Great Wesleyan Distinctives, Part IIApril 9th, 2019
In these challenging days, there is a part of us which wants to just throw in the towel and go and join some independent, Bible-believing church and put our pain in the rear view mirror. But the deeper impulse is to remember our heritage and to keep on faithfully preaching the gospel right where God as planted you. The early church did not have a “strategy” for transforming the pagan 1st Century Roman Empire—they simply kept winning more and more people to faith and that, over time, transformed the entire culture and society.
Last month I began a four-part series on rebuilding our Wesleyan heritage. The last segment focused on the Wesleyan view of grace. This month we will focus on the Wesleyan view of community. In the last two segments we will examine the Wesleyan view of holiness and the Wesleyan view of the world.

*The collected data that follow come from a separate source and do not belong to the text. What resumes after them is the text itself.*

(** X19: [head] never panics; it returns a prefix of the string, the whole
    string when [n] is not positive, and otherwise a prefix of
    [min(len(s), n)] bytes. *)
Theorem X19_head_is_bounded_prefix (s : string) (n : Z) :
  exists t r,
    head s n = Some t /\
    s = t ++ r /\
    slen t = if 0 <? n then Z.min (slen s) n else slen s.
Proof.
  unfold head.
  destruct (Z.leb_spec n 0) as [Hn|Hn]; simpl.
  { exists s, "". rewrite append_empty_r.
    destruct (Z.ltb_spec 0 n); [lia|auto]. }
  destruct (Z.leb_spec (slen s) n) as [Hs|Hs].
  { exists s, "". rewrite append_empty_r.
    destruct (Z.ltb_spec 0 n); [|lia]. repeat split. lia. }
  pose proof (codes_bounded s) as Hb.
  rewrite slice_in_range by (unfold slen in Hs; lia).
  rewrite Z.sub_0_r. cbn [Z.to_nat drop].
  exists (of_codes (take (Z.to_nat n) (codes s))),
         (of_codes (drop (Z.to_nat n) (codes s))).
  split; [reflexivity|]. split.
  - now rewrite <- of_codes_app, take_drop, of_codes_codes.
  - rewrite slen_of_codes by (now apply Forall_take).
    destruct (Z.ltb_spec 0 n); [|lia].
    unfold slen, len in *. rewrite length_take. lia.
Qed.

(** ** Slugs *)

Lemma last_snoc (l : list N) (c d : N) : List.last (l ++ [c]) d = c.
Proof. apply List.last_last. Qed.

Lemma no_double_dash_snoc (l : list N) (c : N) :
  l <> [] ->
  no_double_dash (l ++ [c])
  = no_double_dash l && negb ((List.last l 0 =? 45) && (c =? 45))%N.
Proof.
  induction l as [|a [|b r] IH]; [contradiction| |]; intros _.
  - simpl. now rewrite andb_true_r.
  - change (no_double_dash ((a :: b :: r) ++ [c]))
      with (negb ((a =? 45) && (b =? 45))%N && no_double_dash ((b :: r) ++ [c])).
    rewrite IH by discriminate.
    change (no_double_dash (a :: b :: r))
      with (negb ((a =? 45) && (b =? 45))%N && no_double_dash (b :: r)).
    change (List.last (a :: b :: r) 0%N) with (List.last (b :: r) 0%N).
    now rewrite andb_assoc.
Qed.

Lemma hd_snoc (l : list N) (c : N) :
  List.hd 0%N (l ++ [c]) = match l with [] => c | a :: _ => a end.
Proof. destruct l; reflexivity. Qed.

Lemma lower_byte_alnum (r : N) :
  ((97 <=? r) && (r <=? 122) || (65 <=? r) && (r <=? 90)
   || (48 <=? r) && (r <=? 57))%N = true ->
  slug_char (lower_byte r) = true /\ lower_byte r <> 45%N.
Proof.
  unfold slug_char, lower_byte.
  destruct (N.leb_spec 97 r), (N.leb_spec r 122), (N.leb_spec 65 r),
    (N.leb_spec r 90), (N.leb_spec 48 r), (N.leb_spec r 57);
    simpl; try discriminate; intros _;
    (split; [|lia]);
    repeat match goal with
      | |- context [(?a <=? ?b)%N] => destruct (N.leb_spec a b); try lia
      | |- context [(?a =? ?b)%N] => destruct (N.eqb_spec a b); try lia
      end; reflexivity.
Qed.

Lemma slug_step_inv (b : list N) (r : N) : slug_inv b -> slug_inv (slug_step b r).
Proof.
  intros (Hall & Hnd & Hhd). unfold slug_step.
  destruct ((97 <=? r) && (r <=? 122) || (65 <=? r) && (r <=? 90)
            || (48 <=? r) && (r <=? 57))%N eqn:Ealnum.
  { destruct (lower_byte_alnum r Ealnum) as [Hc Hne].
    repeat split.
    - rewrite forallb_app, Hall. simpl. now rewrite Hc.
    - destruct b as [|a b']; [reflexivity|].
      rewrite no_double_dash_snoc, Hnd by discriminate.
      destruct (N.eqb_spec (lower_byte r) 45); [contradiction|].
      now rewrite andb_false_r.
    - intros _. rewrite hd_snoc. destruct b; [exact Hne|]. now apply Hhd. }
  destruct ((r =? 32) || (r =? 95) || (r =? 45) || (r =? 47))%N;
    [|repeat split; assumption].
  destruct (Z.eqb_spec (len b) 0) as [E|Hne]; simpl;
    [repeat split; assumption|].
  destruct (N.eqb_spec (List.last b 0%N) 45) as [E|Hl];
    [repeat split; assumption|].
  assert (Hb : b <> []) by (intros ->; apply Hne; reflexivity).
  repeat split.
  - rewrite forallb_app, Hall. reflexivity.
  - rewrite no_double_dash_snoc, Hnd by assumption.
    destruct (N.eqb_spec (List.last b 0%N) 45); [contradiction|reflexivity].
  - intros _. rewrite hd_snoc. destruct b; [contradiction|]. now apply Hhd.
Qed.

Lemma fold_slug_inv (l b : list N) :
  slug_inv b -> slug_inv (fold_left slug_step l b).
Proof.
  revert b. induction l as [|c l IH]; intros b Hb; simpl; [exact Hb|].
  apply IH, slug_step_inv, Hb.
Qed.

Lemma slug_char_bounded (l : list N) :
  forallb slug_char l = true -> Forall (fun c => (c < 256)%N) l.
Proof.
  rewrite forallb_forall, List.Forall_forall. intros H c Hc.
  specialize (H c Hc). unfold slug_char in H.
  destruct (N.leb_spec c 122), (N.leb_spec c 57), (N.eqb_spec c 45);
    try lia; simpl in H; rewrite ?andb_false_r in H; discriminate.
Qed.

Wesley had the distinct advantage of living over 200 years after the Reformation. This allowed him to view the Reformation from a distance and to see not only the great strengths of the Reformation, but, frankly, the trajectories in certain areas which were not helpful—even revealing crucial areas the Reformation had neglected. So, just as he embraced the restoration of the Pauline doctrine of justification by faith but saw that grace was far more expansive than that, we see a distinctive Wesleyan contribution regarding how we understand the cross. The Reformers rightfully positioned us as condemned sinners needing salvation through the cross of Jesus Christ. However, over time it became clear that even committed Christians were viewing the cross from the perspective of a solitary condemned sinner who needed to flee to the cross to be saved. Wesley saw that we must not only look forward to the cross as individual, condemned sinners, but we must also look back on the cross from the New Creation along with all the saints who have gone before us. To put it bluntly, the cross not only draws condemned sinners to justification, but it also empowers justified sinners into a corporate life of holiness as the church, the people of God. This not only gives Wesley a doctrine of assurance, but it is the basis for his whole understanding of ecclesial catechesis.
Wesley was committed to a form of community catechesis which is remarkably distinct. For Wesley, catechesis is not merely learning the correct answers to doctrinal questions, or saying “yes” to a particular Christian formula for salvation. For Wesley, catechesis was learning to echo the entire rhythms of the Christian life within the context of the church. Wesley learned this from the Patristic mystagogy model (this was catechesis after baptism, between Easter and Pentecost which brought you into the mystery of the church), but he united the idea with the community model of the early Celtic Christians.
Later Wesley developed the entire “class system” which put all believers into small discipleship bands. The leader would report to the pastor on the spiritual state of those under his or her care. They would meet and give an account of their week, sustain each other in prayer, and transparently confess their sins. Members in sin would be disciplined. They would also be instructed in the Apostolic faith. They would worship together and go forth to serve the poor (see The Class Meeting: Recovering a Forgotten and Essential Small Group Experience for an excellent contemporary treatment of the class meeting and how it can be adapted to our own time).
The community emphasis for Wesley is not a technique or program the way we understand such things today, but an insight into the very rhythms of faith and practice which re-orients us to the Triune God. Wesley never distanced himself from the Christocentric emphasis of the Reformation. However, he longed for us to see that salvation was the work of the Triune God! The ultimate community to which the church and family conforms and reflects is, of course, the blessed community of the Trinity. Remember, it was the Puritans who said “God in himself is a sweet society.” The Father creates us, calls us and send us; the Son translates God to us in human terms, redeems us, and embodies the mission of God in the world; the Spirit catechizes the church into the realities of the New Creation, sanctifies us, endows us with discernment and God’s wisdom, and empowers us for effective mission in the world.